Guardian 24168 / Gordius – Lock Up Your Dorters

A change of pace after yesterday’s Paul brainbuster. It still required two coffees, Mrs Stan and Crossword Buddy (http://www.loquax.co.uk/puzzles/) to complete however, which probably says more about the state of my mind than the level of difficulty.

Across

1 DECADE – sounds like “decayed”

4 BAND-I.T – Maybe a little strained to included mobiles as I.T

9 OMER – Had to look this one up – it’s a Hebrew measure of grain http://en.wikipedia.org/wiki/Counting_of_the_Omer

10 SPIN DOCTOR – (NIPS)< DO (CT) OR – is there a general move among compilers to use up the Blair references quickly before we all forget who he was ?

12 FOREMOST –  FORT with SOME backwards inside – using the meaning of “van” as in “vanguard”

13 ACCOUTRED – ACTORCUED*

21 BATHROOM – Thanks go to ilancaron for bailing me out  – Bath = Spring, Room = Assembly

 26 THAIRM – TM for trademark with HAIR inside. Thank heavens for the shortage of 4-letter musicals. Thairm is the intestine used for Haggis – also for fiddle-strings.

Down

1  DEMONIC – COMEDI(A)N*

2 CAREY – George Carey the current Archbishop of Canterbury – Carey Street is where the bankrupcy courts used to be in London.

6 DE-CAMERON 

7 TROTS-KY – Abbreviation for Kentucky – If you have the Trots you are in urgent need of a washroom.

8 DIE FLEDERMAUS –  MADEFIELDERSU* A little German  goes a long way – comic opera by Strauss.

14 OCTAHEDRA – ACTORHEAD*

16 BRA-VEST – very much my sense of humour. Bra vo !

18 H-ACKERS – “Ackers” is Northern slang for money, allegedly from the Egyptian “akka”

20 DORTER – had to look this up – it’s where monks sleep. As opposed to “apricots”, which is where monkeys sleep …

  

15 comments on “Guardian 24168 / Gordius – Lock Up Your Dorters”


  1. Any help on 23/25? They’re the last ones I’m stuck on.

    DEEP / DRIVE are the two stabs I’ve had at it but I don’t have any wordplay to back them up.

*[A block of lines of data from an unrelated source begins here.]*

(** Scenario 1: the second snapshot, the incremental ["s2"], holds the
    edited file. *)
Lemma incremental_snapshot_holds_the_changed_files_witness :
  ∃ d, snapshotDirs afterEdit !! "s2" = Some d ∧
       get d ["a.txt"] = Some (File "world" (10 * day + 10)).
Proof.
  destruct (incremental_snapshot_holds_the_changed_files host (env (10 * day + 10) "s2")
              "/proj" "edit" edited
              (response (createProjectSnapshot host (env (10 * day + 10) "s2") "/proj" "edit"
                           edited).1)
              afterEdit)
    as (_ & snapshot & d & Hin & Hid & _ & Hd & Hfiles & _).
  - vm_compute; reflexivity.
  - vm_compute; reflexivity.
  - vm_compute; reflexivity.
  - vm_compute; reflexivity.
  - intros s Hs. apply list_elem_of_lookup in Hs as [i Hi].
    destruct i as [|i].
    + vm_compute in Hi. injection Hi as <-. vm_compute; discriminate.
    + destruct i; vm_compute in Hi; discriminate Hi.
  - apply (bool_decide_unpack _). vm_compute. exact I.
  - assert (snapshot = secondSnapshot) as ->.
    { apply list_elem_of_lookup in Hin as [i Hi].
      destruct i as [|[|i]]; vm_compute in Hi.
      - injection Hi as <-. discriminate Hid.
      - by injection Hi as <-.
      - discriminate Hi. }
    exists d. split; [exact Hd|].
    apply (Hfiles "a.txt" ["a.txt"] "world" (10 * day + 5)).
    + apply list_elem_of_here.
    + vm_compute; reflexivity.
    + vm_compute; reflexivity.
    + discriminate.
    + intros file' q ->%list_elem_of_singleton Hq _. vm_compute in Hq. by injection Hq as <-.
Defined.

End IncrementalFacts.

(* ===================================================================== *)
(** * The project snapshot store: further properties *)
(* ===================================================================== *)

Module ProjectStoreFacts.
Import Tree TreeFacts TreeShapeFacts ProjectStore ProjectStoreSpec ListFacts.
Import ExcludeFacts CopyFacts SnapshotFacts CreateFacts FullSnapshotFacts.
Import ProjectStoreExamples.

Section Facts.
Context (h : Host).





End Facts.

(** ** The statements above at work on the example stores *)




End ProjectStoreFacts.

Module RetentionFacts.
Import Tree ProjectStore ProjectStoreSpec ListFacts.
Import CreateFacts FullSnapshotFacts.

(** ** Retention in the project store *)

Lemma retained_newest cap l x y :
  x ∈ retained cap l → y ∈ l → ps_timestamp x < ps_timestamp y → y ∈ retained cap l.
Proof.
  unfold retained. destruct (_ <=? _); [done|].
  set (sorted := Js.sort _ l). rewrite slice_0_take.
  set (n := Z.to_nat _). intros Hx Hy Hlt.
  assert (Hsorted : StronglySorted (λ a b, ps_timestamp b ≤ ps_timestamp a)
                                   (take n sorted ++ drop n sorted)).
  { rewrite take_drop. apply sort_descending. }
  assert (Hy' : y ∈ take n sorted ++ drop n sorted).
  { rewrite take_drop. subst sorted. by rewrite sort_permutation. }
  apply elem_of_app in Hy' as [?|Hdrop]; [done|].
  pose proof (StronglySorted_app_1_elem_of _ _ _ _ _ Hsorted Hx Hdrop). simpl in *. lia.
Qed.

Lemma retained_length cap l :
  0 ≤ cap → Z.of_nat (length (retained cap l)) = Z.min cap (Z.of_nat (length l)).
Proof.
  intros Hcap. unfold retained.
  destruct (_ <=? _) eqn:E; [apply Z.leb_le in E; lia | apply Z.leb_gt in E].
  rewrite slice_0_take, length_take.
  rewrite (Permutation_length (sort_permutation _ _)).
  unfold Js.clamp_index. destruct (cap <? 0) eqn:E0; [apply Z.ltb_lt in E0; lia|]. lia.
Qed.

  2. 23 DAN-CE – Tribe of Dan, CE for church
    25 NOES – sounds like ‘nose’

  3. beermagnet

    I reckon 25A is NOES as in the opposite of Ayes and homophone “nose”; and 23D is DANCE – there is biblical tribe called Dan.

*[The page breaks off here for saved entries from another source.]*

Definition isRequested (s : started) : bool :=
  match s with
  | Requested _ _ _ => true
  | _ => false
  end.

End Translator.


(** ** Navigation of the page manager (js/page-connection.js) *)

Module Navigation.

(** [s.replace(pattern, '')] for a literal [pattern] that is not empty:
    the first occurrence is removed. *)
Fixpoint replaceFirst (pattern s : string) : string :=
  if JS.startsWith pattern s
  then JS.substring_from (String.length pattern) s
  else match s with
       | EmptyString => EmptyString
       | String c s' => String c (replaceFirst pattern s')
       end.

Definition slash : ascii := ascii_of_nat 47.

(** [path.split('/').pop()] *)
Definition lastSegment (path : string) : string :=
  List.last (JS.split slash path) EmptyString.

(** The page that [extractPageFromUrl] makes of the [pathname] of the
    parsed URL. *)
Definition pageOfPath (path : string) : string :=
  let page := replaceFirst ".html" (lastSegment path) in
  if JS.truthy page then page else "home".

Record Entry := {
  page : string;
  timestamp : Z
}.

(** The manager and the parts of the browser its navigation writes:
    the HTML of the content area, [window.location.href] once assigned,
    the calls of [history.pushState] (page and URL) and the number of
    calls of [history.back]. *)
Record t := {
  currentPage : string;
  navigationHistory : list Entry;
  content : option string;
  location : option string;
  pushState : list (string * string);
  back : nat
}.

Definition constructor : t := {|
  currentPage := "";
  navigationHistory := [];
  content := None;
  location := None;
  pushState := [];
  back := 0
|}.

Definition requiresAuthentication (page : string) : bool :=
  negb (bool_decide (page ∈ ["botinteraction"])).

Definition redirectToAuth (m : t) : t := {|
  currentPage := currentPage m;
  navigationHistory := navigationHistory m;
  content := content m;
  location := Some "../pages/botinteraction.html";
  pushState := pushState m;
  back := back m
|}.

Definition set_navigationHistory (h : list Entry) (m : t) : t := {|
  currentPage := currentPage m;
  navigationHistory := h;
  content := content m;
  location := location m;
  pushState := pushState m;
  back := back m
|}.

Section Browser.

(** The environment: [pathname url] is the [pathname] of
    [new URL(url, window.location.origin)], [None] when the constructor
    throws; [authenticated] is [authManager.isAuthenticated()]; [fetch] maps
    what is requested to the outcome of the request. *)
Variable pathname : string -> option string.
Variable authenticated : bool.
Variable fetch :
  option PageConnectionManager.target
  -> PageConnectionManager.settled PageConnectionManager.Response.

(** [extractPageFromUrl(url)] *)
Definition extractPageFromUrl (url : string) : option string :=
  match pathname url with
  | Some path => Some (pageOfPath path)
  | None => None
  end.

(** [fetchPageContent(page)] *)
Definition fetchPageContent (page : string) : PageConnectionManager.result :=
  PageConnectionManager.fetchPageContent fetch page.

(** [loadPage(page)]: an error of [fetchPageContent] is caught and
    logged. *)
Definition loadPage (page : string) (m : t) : t :=
  match fetchPageContent page with
  | PageConnectionManager.Return html => {|
      currentPage := page;
      navigationHistory := navigationHistory m;
      content := Some html;
      location := location m;
      pushState := pushState m;
      back := back m |}
  | PageConnectionManager.Throw _ => m
  end.

(** [navigateTo(url)] at time [now], run to its end; [None] when the URL
    does not parse and the method throws before it changes anything. *)
Definition navigateTo (now : Z) (url : string) (m : t) : option t :=
  match extractPageFromUrl url with
  | None => None
  | Some targetPage =>
      let m1 := set_navigationHistory
                  (navigationHistory m ++ [ {| page := currentPage m; timestamp := now |} ]) m in
      if requiresAuthentication targetPage && negb authenticated
      then Some (redirectToAuth m1)
      else
        let m2 := loadPage targetPage m1 in
        Some {| currentPage := currentPage m2;
                navigationHistory := navigationHistory m2;
                content := content m2;
                location := location m2;
                pushState := pushState m2 ++ [ (targetPage, url) ];
                back := back m2 |}
  end.

(** [goBack()] at time [now]; the promise of [navigateTo] is not
    awaited, a rejection of it changes nothing more. *)
Definition goBack (now : Z) (m : t) : t :=
  match List.last (map Some (navigationHistory m)) None with
  | Some previous =>
      let m1 := set_navigationHistory (removelast (navigationHistory m)) m in
      default m1 (navigateTo now (page previous) m1)
  | None => {|
      currentPage := currentPage m;
      navigationHistory := navigationHistory m;
      content := content m;
      location := location m;
      pushState := pushState m;
      back := S (back m) |}
  end.

(** A page name that [extractPageFromUrl] gives back when it is passed
    as a URL, as [goBack] does. *)
Definition plain (page : string) : Prop :=
  extractPageFromUrl page = Some page.

(** The page can be shown: the visitor may see it and its content
    arrives. *)
Definition loads (page : string) : Prop :=
  requiresAuthentication page && negb authenticated = false /\
  exists html, fetchPageContent page = PageConnectionManager.Return html.

End Browser.

(** The two navigation methods, each with the state of the visitor and
    of the server at the time of the call. *)
Inductive operation :=
| NavigateTo (authenticated : bool)
    (fetch : option PageConnectionManager.target
             -> PageConnectionManager.settled PageConnectionManager.Response)
    (now : Z) (url : string)
| GoBack (authenticated : bool)
    (fetch : option PageConnectionManager.target
             -> PageConnectionManager.settled PageConnectionManager.Response)
    (now : Z).

Definition run (pathname : string -> option string) (m : t) (o : operation) : t :=
  match o with
  | NavigateTo authenticated fetch now url =>
      default m (navigateTo pathname authenticated fetch now url m)
  | GoBack authenticated fetch now => goBack pathname authenticated fetch now m
  end.

(** A browser for the examples: URLs are paths from the root, the
    visitor is signed in, the server has every page. *)
Definition rooted (url : string) : option string := Some ("/" +:+ url).

Definition everyPage (url : option PageConnectionManager.target)
  : PageConnectionManager.settled PageConnectionManager.Response :=
  PageConnectionManager.Fulfilled
    {| PageConnectionManager.ok := true;
       PageConnectionManager.status := "200";
       PageConnectionManager.text :=
         PageConnectionManager.Fulfilled
           match url with
           | Some (PageConnectionManager.Url u) => u
           | _ => ""
           end |}.

Definition visited : t :=
  default constructor
    (navigateTo rooted true everyPage 2 "grammar"
       (default constructor (navigateTo rooted true everyPage 1 "home" constructor))).

End Navigation.


(** ** Practice mode: the feedback of the tutor and the session score *)

Module PracticeFeedback.

Record Feedback := {
  correct : bool;
  score : Z;
  message : string;
  improvement : string;
  encouragement : string
}.

(** The object [getAIFeedback] starts from. *)
Definition defaults : Feedback := {|
  correct := false;
  score := 0;
  message := "Good effort!";
  improvement := "Keep practicing!";
  encouragement := "You're making progress!"
|}.

Definition set_correct (b : bool) (f : Feedback) : Feedback := {|
  correct := b; score := score f; message := message f;
  improvement := improvement f; encouragement := encouragement f |}.

Definition set_score (n : Z) (f : Feedback) : Feedback := {|
  correct := correct f; score := n; message := message f;
  improvement := improvement f; encouragement := encouragement f |}.

Definition set_message (s : string) (f : Feedback) : Feedback := {|
  correct := correct f; score := score f; message := s;
  improvement := improvement f; encouragement := encouragement f |}.

Definition set_improvement (s : string) (f : Feedback) : Feedback := {|
  correct := correct f; score := score f; message := message f;
  improvement := s; encouragement := encouragement f |}.

Definition set_encouragement (s : string) (f : Feedback) : Feedback := {|
  correct := correct f; score := score f; message := message f;
  improvement := improvement f; encouragement := s |}.

(** [/pattern/i.test(s)] for a literal [pattern]: it occurs somewhere. *)
Fixpoint test_i (pattern s : string) {struct s} : bool :=
  JS.test_prefix_i pattern s ||
  match s with
  | String _ s' => test_i pattern s'
  | EmptyString => false
  end.

Definition isDigit (c : ascii) : bool :=
  let n := nat_of_ascii c in (48 <=? n)%nat && (n <=? 57)%nat.

Fixpoint takeDigits (s : string) : string :=
  match s with
  | String c s' => if isDigit c then String c (takeDigits s') else EmptyString
  | EmptyString => EmptyString
  end.

(** [s.match(/\d+/)]: the first run of digits. *)
Fixpoint matchDigits (s : string) : option string :=
  match s with
  | String c s' => if isDigit c then Some (takeDigits s) else matchDigits s'
  | EmptyString => None
  end.

Fixpoint digitsValue (acc : Z) (digits : string) : Z :=
  match digits with
  | String c s' => digitsValue (10 * acc + Z.of_nat (nat_of_ascii c - 48)) s'
  | EmptyString => acc
  end.

(** [parseInt] of a run of digits. *)
Definition parseInt (digits : string) : Z := digitsValue 0 digits.

(** [response.split('\n').map(l => l.trim()).filter(l => l)] *)
Definition lines (response : string) : list string :=
  filter (fun l => JS.truthy l = true) (map JS.trim (JS.split JS.newline response)).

    I was amused to see ACCOUTRED having only recently seen it for the first time in Bill Deedes obituary where as an example of his old-fashion turn of phrase he was quoted using it.

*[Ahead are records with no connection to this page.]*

(** * WebRTC signaling server and WebRTC-to-RTMP bridge

    A shallow embedding of [src/bridge/WebRTCToRTMPBridge.js] (module
    [Bridge]) and of the Socket.IO handlers of [src/server.js], in the
    version that mounts the bridge (module [Signaling]), followed by the
    properties established about them.

    Conventions of the embedding:
    - a JavaScript [Map] whose iteration order is never observed is a
      [gmap]; the [users] map, which is searched in insertion order, is
      an association list with the insertion semantics of [Map];
    - native objects (peer connections, child processes, tracks) are
      numbered handles; what the code does to them is appended to a
      trace of actions, in program order;
    - behaviour the code cannot control (does a native call throw, does
      the module import succeed) is read from an [Engine] record;
    - console output is not modelled. *)

From Stdlib Require Import ZArith Lia.
From stdpp Require Import base option list gmap strings.

Open Scope string_scope.
Open Scope list_scope.
Open Scope nat_scope.

(* ===================================================================== *)
(** * The bridge: [WebRTCToRTMPBridge.js]                                 *)
(* ===================================================================== *)

Module Bridge.

(** ** Data *)

Inductive Signal := SIGTERM | SIGKILL.

Inductive TrackKind := KindAudio | KindVideo | KindOther.

(** A track object handed over by the native engine ([event.track]). *)
Record Track := { track_id : nat; track_kind : TrackKind }.

Record SessionDescription := { sd_type : string; sd_sdp : string }.

Record IceCandidate := {
  candidate : string;
  sdpMLineIndex : option nat;
  sdpMid : option string }.

Inductive ConnectionState :=
  | CsNew | CsConnecting | CsConnected | CsDisconnected | CsFailed | CsClosed.

Inductive IceGatheringState := GatherNew | Gathering | GatherComplete.

(** The object stored in [activeStreams] by [handleOffer].  [pc] and
    [ffmpeg] and the two tracks are handles (or [null]); [iceCandidates]
    is a reference to the array that the [onicecandidate] closure of peer
    connection number [iceCandidates] keeps pushing to. *)
Record StreamInfo := {
  pc : option nat;
  streamKey : string;
  iceCandidates : nat;
  answer : SessionDescription;
  ffmpeg : option nat;
  audioTrack : option nat;
  videoTrack : option nat;
  sdpCreated : bool }.

(** A peer connection created by [handleOffer], with what its closures
    captured: the [streamId], the [iceCandidates] array and, once
    [setupMediaProcessing] has installed [pc.ontrack], the child process. *)
Record PeerConnection := {
  pc_streamId : string;
  pc_iceCandidates : list IceCandidate;
  pc_ontrack : option nat;
  pc_connectionState : ConnectionState }.

(** What the code does to the outside world and to its registry. *)
Inductive Action :=
  | ANewPeerConnection (p : nat)
  | ASpawn (f : nat) (rtmpUrl : string)
  | ACreateSDPForFFmpeg (streamId : string) (p f : nat)
  | ARegister (streamId : string)
  | AUnregister (streamId : string)
  | APcClose (p : nat)
  | AKill (f : nat) (sig : Signal)
  | ASetTimeout (ms : N) (f : nat)
  | ATrackStop (t : nat)
  | AAddIceCandidate (p : nat) (c : IceCandidate)
  | AEmit (event : string) (streamId : string).

Global Instance Signal_eq_dec : EqDecision Signal.
Proof. solve_decision. Defined.
Global Instance IceCandidate_eq_dec : EqDecision IceCandidate.
Proof. solve_decision. Defined.
Global Instance Action_eq_dec : EqDecision Action.
Proof. solve_decision. Defined.

(** Outcome of [ChildProcess.kill]: the signal was sent ([killed]
    becomes true), it could not be sent, or the call threw. *)
Inductive KillOutcome := KillSent | KillNotSent | KillThrows.

(** The environment. *)
Record Engine := {
  import_wrtc : bool;
  construct_ok : bool;
  setRemoteDescription_ok : SessionDescription -> bool;
  createAnswer : SessionDescription -> option SessionDescription;
  setLocalDescription_ok : SessionDescription -> bool;
  gathering_after_answer : IceGatheringState;
  spawn_throws : bool;
  close_throws : nat -> bool;
  kill_outcome : nat -> Signal -> KillOutcome;
  addIceCandidate_ok : nat -> IceCandidate -> bool }.

(** The bridge singleton together with the module-level [wrtcAvailable],
    the native objects created so far (peer connections with their
    closures, the [streamId] captured by the listeners of each child
    process, the [onended] handler of each track, the escalation timers
    still pending) and the trace. *)
Record State := {
  activeStreams : gmap string StreamInfo;
  this_wrtcAvailable : bool;
  wrtcAvailable : bool;
  muxRtmpUrl : string;
  pcs : list PeerConnection;
  procs : list string;
  onended : gmap nat string;
  timers : list (option nat);
  trace : list Action }.

Definition with_activeStreams (m : gmap string StreamInfo) (st : State) : State :=
  {| activeStreams := m; this_wrtcAvailable := this_wrtcAvailable st;
     wrtcAvailable := wrtcAvailable st; muxRtmpUrl := muxRtmpUrl st;
     pcs := pcs st; procs := procs st; onended := onended st;
     timers := timers st; trace := trace st |}.

Definition with_wrtc (this_av av : bool) (st : State) : State :=
  {| activeStreams := activeStreams st; this_wrtcAvailable := this_av;
     wrtcAvailable := av; muxRtmpUrl := muxRtmpUrl st;
     pcs := pcs st; procs := procs st; onended := onended st;
     timers := timers st; trace := trace st |}.

Definition with_pcs (l : list PeerConnection) (st : State) : State :=
  {| activeStreams := activeStreams st; this_wrtcAvailable := this_wrtcAvailable st;
     wrtcAvailable := wrtcAvailable st; muxRtmpUrl := muxRtmpUrl st;
     pcs := l; procs := procs st; onended := onended st;
     timers := timers st; trace := trace st |}.

Definition with_procs (l : list string) (st : State) : State :=
  {| activeStreams := activeStreams st; this_wrtcAvailable := this_wrtcAvailable st;
     wrtcAvailable := wrtcAvailable st; muxRtmpUrl := muxRtmpUrl st;
     pcs := pcs st; procs := l; onended := onended st;
     timers := timers st; trace := trace st |}.

Definition with_onended (m : gmap nat string) (st : State) : State :=
  {| activeStreams := activeStreams st; this_wrtcAvailable := this_wrtcAvailable st;
     wrtcAvailable := wrtcAvailable st; muxRtmpUrl := muxRtmpUrl st;
     pcs := pcs st; procs := procs st; onended := m;
     timers := timers st; trace := trace st |}.

Definition with_timers (l : list (option nat)) (st : State) : State :=
  {| activeStreams := activeStreams st; this_wrtcAvailable := this_wrtcAvailable st;
     wrtcAvailable := wrtcAvailable st; muxRtmpUrl := muxRtmpUrl st;
     pcs := pcs st; procs := procs st; onended := onended st;
     timers := l; trace := trace st |}.

(** Append to the trace. *)
Definition act (a : list Action) (st : State) : State :=
  {| activeStreams := activeStreams st; this_wrtcAvailable := this_wrtcAvailable st;
     wrtcAvailable := wrtcAvailable st; muxRtmpUrl := muxRtmpUrl st;
     pcs := pcs st; procs := procs st; onended := onended st;
     timers := timers st; trace := trace st ++ a |}.

(** The state right after module initialisation: [loadWrtc()] has been
    started but not awaited, so the constructor copies [false]. *)
Definition initial (url : string) : State :=
  {| activeStreams := ∅; this_wrtcAvailable := false; wrtcAvailable := false;
     muxRtmpUrl := url; pcs := []; procs := []; onended := ∅;
     timers := []; trace := [] |}.

Definition default_muxRtmpUrl : string := "rtmp://global-live.mux.com:5222/app".

(** [ChildProcess.killed], read off the trace: some signal was sent. *)
Definition killed (E : Engine) (tr : list Action) (f : nat) : bool :=
  existsb (fun a => match a with
                    | AKill f' sig =>
                        Nat.eqb f f' &&
                        match kill_outcome E f' sig with KillSent => true | _ => false end
                    | _ => false
                    end) tr.

(** Has [close()] been called on the peer connection, successfully. *)
Definition closed (E : Engine) (tr : list Action) (p : nat) : bool :=
  existsb (fun a => match a with
                    | APcClose p' => Nat.eqb p p' && negb (close_throws E p')
                    | _ => false
                    end) tr.

Section WithEngine.
Context (E : Engine).

(** ** [cleanupStream(streamId)] *)

Definition kill_with_escalation (f : nat) (st : State) : State :=
  match kill_outcome E f SIGTERM with
  | KillThrows => act [AKill f SIGTERM] st
  | _ => with_timers (timers st ++ [Some f])
           (act [AKill f SIGTERM; ASetTimeout 5000%N f] st)
  end.

(** Each of the four resource operations sits in its own [try]/[catch]
    that only logs, so a throwing [close], [kill] or [stop] does not
    change what follows (a throwing [kill] skips its timer). *)
Definition cleanupStream (st : State) (streamId : string) : State :=
  match activeStreams st !! streamId with
  | None => st
  | Some streamInfo =>
      let st := match pc streamInfo with
                | Some p => act [APcClose p] st
                | None => st
                end in
      let st := match ffmpeg streamInfo with
                | Some f => kill_with_escalation f st
                | None => st
                end in
      let st := match audioTrack streamInfo with
                | Some t => act [ATrackStop t] st
                | None => st
                end in
      let st := match videoTrack streamInfo with
                | Some t => act [ATrackStop t] st
                | None => st
                end in
      let st := act [AUnregister streamId]
                  (with_activeStreams (delete streamId (activeStreams st)) st) in
      act [AEmit "stream-cleaned" streamId] st
  end.

(** The body of the escalation timer set by [cleanupStream]; the closure
    reads [streamInfo.ffmpeg], which is the process it was set for. *)
Definition escalate (st : State) (f : nat) : State :=
  if killed E (trace st) f then st else act [AKill f SIGKILL] st.

(** ** [handleIceCandidate(streamId, candidate)] *)

Definition handleIceCandidate (st : State) (streamId : string) (c : IceCandidate)
  : bool * State :=
  match activeStreams st !! streamId with
  | None => (false, st)
  | Some streamInfo =>
      match pc streamInfo with
      | None => (false, st)
      | Some p =>
          if negb (this_wrtcAvailable st) then (false, st)
          else if addIceCandidate_ok E p c
               then (true, act [AAddIceCandidate p c] st)
               else (false, st)
      end
  end.

(** ** [getIceCandidates], [getActiveStreamCount], [getStreamInfo] *)

Definition getIceCandidates (st : State) (streamId : string) : list IceCandidate :=
  match activeStreams st !! streamId with
  | None => []
  | Some streamInfo =>
      match pcs st !! iceCandidates streamInfo with
      | Some p => pc_iceCandidates p
      | None => []
      end
  end.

    I got held up by writing in READY TO EAT with a flourish and not having the german to be sure of the Fledermaus spelling, but got there all but THAIRM for which I thank you.


  4. I thought that it was BATHROOM (with spring referring to the town BATH) — WASHROOM is more of a Canadianism (in my expericen at least).


  5. Thanks Stan!

    Beermagnet – seems to be that the homophone in 25 is Ascent/assent rather than the nose/noes, but it works both ways

  6. conradcork

    Sorry to be a pedant but Carey was the previous archbishop of C. The current one is Rowan Williams.

  7. conradcork

    Ciaran

    23 is a hidden word. (h)ave sta (tus). Zoroastrian text.

    25 is just a charade. ex e mp t.

    HTH

  8. conradcork

    sorry Ciaran, wrong puzzle. (Must stop smoking that stuff. It confuses me).

    (lies down in darkened room).


  9. I accept Ilancaron’s view of the world – I have changed to BATHROOM.

    Conradcork : My legendary attention to detail strikes again – yes, Carey was the last guy.

  10. Barbara

    Decade in the UK is pronounced
    de-CAYED, but in the US, it’s pronounced DECK-ade

  11. Barbara

    re Bathroom: My interpretation of spring assembly is a collection of fixtures that supply runnning water.
    (sink, toilet, bathtub, shower), which makes the entire clue a CD.

  12. Simply_simon

    As I used to live in Bath, I assumed that the Assembly Rooms, where one takes the water that rises from the spring, is the reason why it is Bathroom.

  13. Simply_simon

    25 across is ‘a scent’, meaning a nose – wine tasters use the term; so it isn’t assent, as that doesn’t mean to go up.


  14. Just to confuse matters, definition 38 out of 55 in dictionary.com for wash is “a small stream or shallow pool”.

    Could yet be “washroom”

  15. radchenko

    Wasn’t OCTAHEDRA an answer in another Guardian puzzle just a short while ago?

    Is this just coincidence, or do the setters sometimes each try to get the same word in a puzzle? Or do they come up with multiple clues to the same word and don’t want to waste them, or what?